Page 40: Protein Transport to the Surface

• Hydrophobicity, charge interactions, and transport mechanisms influence protein adsorption kinetics.

Page 41: Protein Transport Dynamics

• Explains how flow and diffusion dynamics affect the transport of proteins to surfaces in biomaterials.

Page 42: Adsorption Kinetics

• High initial rates yield monolayer coverage; subsequent rearrangements and desorption dynamics.

Page 43: Reversibility of Protein Adsorption

• Initial reversible binding can precede eventual irreversible adsorption, impacting protein behavior post-adsorption.

Page 44: Desorption and Exchange

• Describes dynamic protein exchanges influenced by concentration and surface affinities.

Page 45: Vroman Effect

• Highlights how proteins of varying concentrations interact over time based on their adsorption affinities.

Page 46: Assessment Techniques

• Techniques for protein identification and quantification relate to surface interactions and adsorbate chemistry.

Page 47: Affinity Chromatography

• Utilizes hydrophobic and polar interactions for protein separation and quantification based on adsorption principles.

Page 48: Colorimetric Assay

• Quantifies specific proteins based on detectable color changes resulting from enzymatic reactions.

Page 49: Fluorescent Assay

• Measures protein presence via fluorescence changes, requiring specific instrumentation for analysis.
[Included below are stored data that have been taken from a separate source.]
(* ===== verification/BookProtocol.v ===== *)
(** * Replay books ([src/replay/streams/protocol.py], class [Book])

    A planned book as the decoder mutates it: two quantity stores (a dense array for
    small price scales, a dict for larger ones), the occupied price sets and the
    cached best prices.  Every method is a state-and-exception computation on the
    book: what it wrote before raising stays written. *)
From stdpp Require Import gmap fin_sets.
From S2P Require Import Prelude Wire.

Definition DENSE_MAX_PRICE_SCALE : Z := 4.
Definition BEST_SCAN_SLOTS : Z := 64.

(** [SIDES]: index 0 is the bid side. *)
Inductive side := Bid | Ask.
#[global] Instance side_eq_dec : EqDecision side.
Proof. solve_decision. Defined.

Definition side_of (name : string) : option side :=
  if String.eqb name "bid" then Some Bid else if String.eqb name "ask" then Some Ask else None.

(** A pair indexed by a side. *)
Record sided (A : Type) := Sided { on_bid : A; on_ask : A }.
Arguments Sided {A} _ _.
Arguments on_bid {A} _.
Arguments on_ask {A} _.

Definition sget {A} (s : side) (p : sided A) : A :=
  match s with Bid => on_bid p | Ask => on_ask p end.
Definition sset {A} (s : side) (a : A) (p : sided A) : sided A :=
  match s with Bid => Sided a (on_ask p) | Ask => Sided (on_bid p) a end.

Lemma sget_sset {A} s s' (a : A) p :
  sget s (sset s' a p) = if decide (s = s') then a else sget s p.
Proof. by destruct s, s', p. Qed.

(** ** Quantity stores *)
Inductive store :=
| Dense (slots : list Z)
| Sparse (levels : gmap Z Z).

(** A Python list index: negative indices count from the end. *)
Definition slot (len : nat) (p : Z) : nat :=
  Z.to_nat (if p <? 0 then p + Z.of_nat len else p).

(** [quantities[p]]; a sparse store reads 0 where it has no entry. *)
Definition read (q : store) (p : Z) : result Z :=
  match q with
  | Dense l =>
      if p <? - Z.of_nat (length l) then Err IndexError
      else match l !! slot (length l) p with Some v => Ok v | None => Err IndexError end
  | Sparse m => Ok (default 0 (m !! p))
  end.

(** [quantities[p] = v]. *)
Definition write (q : store) (p v : Z) : result store :=
  match q with
  | Dense l =>
      if (p <? - Z.of_nat (length l)) || (Z.of_nat (length l) <=? p) then Err IndexError
      else Ok (Dense (<[slot (length l) p := v]> l))
  | Sparse m => Ok (Sparse (<[p := v]> m))
  end.

(** [del quantities[p]] of a sparse store. *)
Definition del (q : store) (p : Z) : result store :=
  match q with
  | Dense _ => Err (TypeError "del")
  | Sparse m => match m !! p with Some _ => Ok (Sparse (delete p m)) | None => Err KeyError end
  end.

(** ** The book *)
Record Book := mkBook {
  revision : Z;
  validity : string;
  dependency : json;
  as_of : json;
  reason : json;
  limit : Z;
  dense : bool;
  quantities : option (sided store);
  occupied : sided (gset Z);
  best : sided (option Z);
}.

Definition new_book (price_scale : Z) : Book :=
  mkBook 0 "not_initialized" JNull JNull JNull (10 ^ price_scale)
    (price_scale <=? DENSE_MAX_PRICE_SCALE) None (Sided ∅ ∅) (Sided None None).
Lemma revisions_count_transitions_witness :
  let '(d, cs, e) := feed id demo_stream demo_decoder in
  poisoned d = false ∧ revision <$> (books d !! ("kalshi:A", "outcome")) = Some 3.
Proof.
  destruct (feed id demo_stream demo_decoder) as [[d cs] e] eqn:E.
  pose proof (revisions_count_transitions id "r" "a" demo_initial 1000 _ d cs e E) as H.
  assert (poisoned d = false ∧ is_Some (books d !! ("kalshi:A", "outcome")) ∧
          revisions_for ("kalshi:A", "outcome") cs = 3) as (Hp & [b Hb] & Hr).
  { vm_compute in E. injection E as <- <- <-. split_and!; [reflexivity|by eexists|reflexivity]. }
  split; [done|]. rewrite Hb. simpl. f_equal. rewrite <- Hr. by apply (H Hp).
Defined.
(* ===== verification/FillChecks.v ===== *)
(** * Fill checks ([src/replay/economic_sdk/fills.py])

    The closed fill policy, the pricing of one fill at one committed instant with
    its per-leg kill prices, and the kill test of a live fill.  A rational is a [Q];
    the dataclasses of [economic_sdk/types.py] are records; the view of a leg is
    reduced to the four fields this module reads. *)
From Stdlib Require Import QArith.
From stdpp Require Import list strings gmap.
From S2P Require Import Prelude Wire EconomicFills.
#[local] Open Scope Z_scope.

Definition FILL_LIVE : string := "FILL_LIVE".
Definition FILL_DEPTH_SHORT : string := "FILL_DEPTH_SHORT".
Definition FILL_VALUE_UNKNOWN : string := "FILL_VALUE_UNKNOWN".
Definition FILL_NONPOSITIVE : string := "FILL_NONPOSITIVE".
Definition NO_FILL_PRECEDENCE : list string :=
  [FILL_DEPTH_SHORT; FILL_VALUE_UNKNOWN; FILL_NONPOSITIVE].
Definition GOVERNS : string := "governs".
Definition RECORDS : string := "records".
Definition BUY_SOURCES : list string := ["ask"; "kalshi_complement_ask"].
Definition SELL_SOURCES : list string := ["bid"; "kalshi_complement_bid"].
Definition FILL_SOURCES : list string := BUY_SOURCES ++ SELL_SOURCES.
Definition MAX_SIZINGS : Z := 8.
Definition MAX_CONSUMED_LEVELS : Z := 1024.
Definition MAX_END_REASON : nat := 128.

Record FillSpec := mkFillSpec { sources : list string; units : list Z }.
Record FillSizing := mkFillSizing {
  sizing_name : string;
  role : string;
  mode : string;
  target_contracts : option string;
  target_steps : option Z;
}.
Record FillPolicy := mkFillPolicy {
  kind : string;
  step_contracts : string;
  max_levels : Z;
  sizings : list FillSizing;
}.

(** ** The closed policy *)

(** The integer and fraction characters of a text, split at its first point. *)
Fixpoint split_point (l : list Ascii.ascii) : list Ascii.ascii * option (list Ascii.ascii) :=
  match l with
  | [] => ([], None)
  | c :: l => if code c =? 46 then ([], Some l)
              else let '(a, b) := split_point l in (c :: a, b)
  end.

(** [[0-9]*[1-9]]. *)
Definition fraction_digits (l : list Ascii.ascii) : bool :=
  match rev l with
  | c :: _ => forallb is_digit l && negb (code c =? 48)
  | [] => false
  end.

(** [_DECIMAL.fullmatch]. *)
Definition is_decimal (l : list Ascii.ascii) : bool :=
  let '(a, b) := split_point l in
  canonical a && match b with None => true | Some b => fraction_digits b end.

(** [Fraction(text)] of a canonical decimal. *)
Definition decimal_value (l : list Ascii.ascii) : Q :=
  let '(a, b) := split_point l in
  let frac := default [] b in
  Qmake (digits_value (a ++ frac)) (Z.to_pos (10 ^ Z.of_nat (length frac))).

Definition contracts (value : json) : result Q :=
  match value with
  | JStr s =>
      _ ← require (is_decimal (chars s)) "fill contracts must be canonical decimal strings";
      let value := decimal_value (chars s) in
      _ ← require (0 <? Qnum value) "fill contracts must be positive";
      Ok value
  | _ => Err (ProtocolError "fill contracts must be canonical decimal strings")
  end.

(** [q.denominator == 1] and [int(q)]. *)
Definition is_integral (q : Q) : bool := Zpos (Qden (Qred q)) =? 1.
Definition integral (q : Q) : Z := Qnum (Qred q).

(** [_NAME.fullmatch]. *)
Definition is_name (l : list Ascii.ascii) : bool :=
  (1 <=? length l)%nat && (length l <=? 64)%nat &&
  forallb (λ c, is_digit c || ((65 <=? code c) && (code c <=? 90))
             || ((97 <=? code c) && (code c <=? 122))
             || existsb (Z.eqb (code c)) [95; 46; 45]) l.

Definition has_key (d : dict) (k : string) : bool := in_list (keys d) k.

Definition sizing (value : json) (step : Q) : result FillSizing :=
  match value with
  | JObj d =>
      _ ← require (has_key d "name" && has_key d "role") "fill sizing";
      let modes := filter (λ f, has_key d f = true) ["target_contracts"; "edge"] in
      match modes with
      | [field] =>
          _ ← obj value ["name"; "role"; field];
          n ← jget value "name";
          name ← match n with
                 | JStr s => _ ← require (is_name (chars s)) "fill sizing name"; Ok s
                 | _ => Err (ProtocolError "fill sizing name")
                 end;
          r ← jget value "role";
          role ← match r with
                 | JStr s => _ ← require (in_list [GOVERNS; RECORDS] s) "fill sizing role"; Ok s
                 | _ => Err (ProtocolError "fill sizing role")
                 end;
          v ← jget value field;
          if String.eqb field "target_contracts" then
            target ← contracts v;
            let ratio := Qdiv target step in
            _ ← require (is_integral ratio) "fill target must be a whole number of steps";
            text ← as_str v;
            Ok (mkFillSizing name role "target" (Some text) (Some (integral ratio)))
          else
            _ ← require (match v with JBool true => true | _ => false end)
                  "fill edge sizing must be true";
            Ok (mkFillSizing name role "edge" None None)
      | _ => Err (ProtocolError "a fill sizing has exactly one mode")
      end
  | _ => Err (ProtocolError "fill sizing")
  end.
Page 50: Fluorescence Microscopy

• Example illustrating cell adhesion and spreading on titanium surfaces using fluorescence techniques.

Page 51: Enzyme-Linked Immunosorbent Assay (ELISA)

• Technique for identifying specific proteins using antibodies and quantifying via colorimetric changes.

Page 52: Western Blotting

• Method for protein separation and identification using gel electrophoresis and specific antibodies.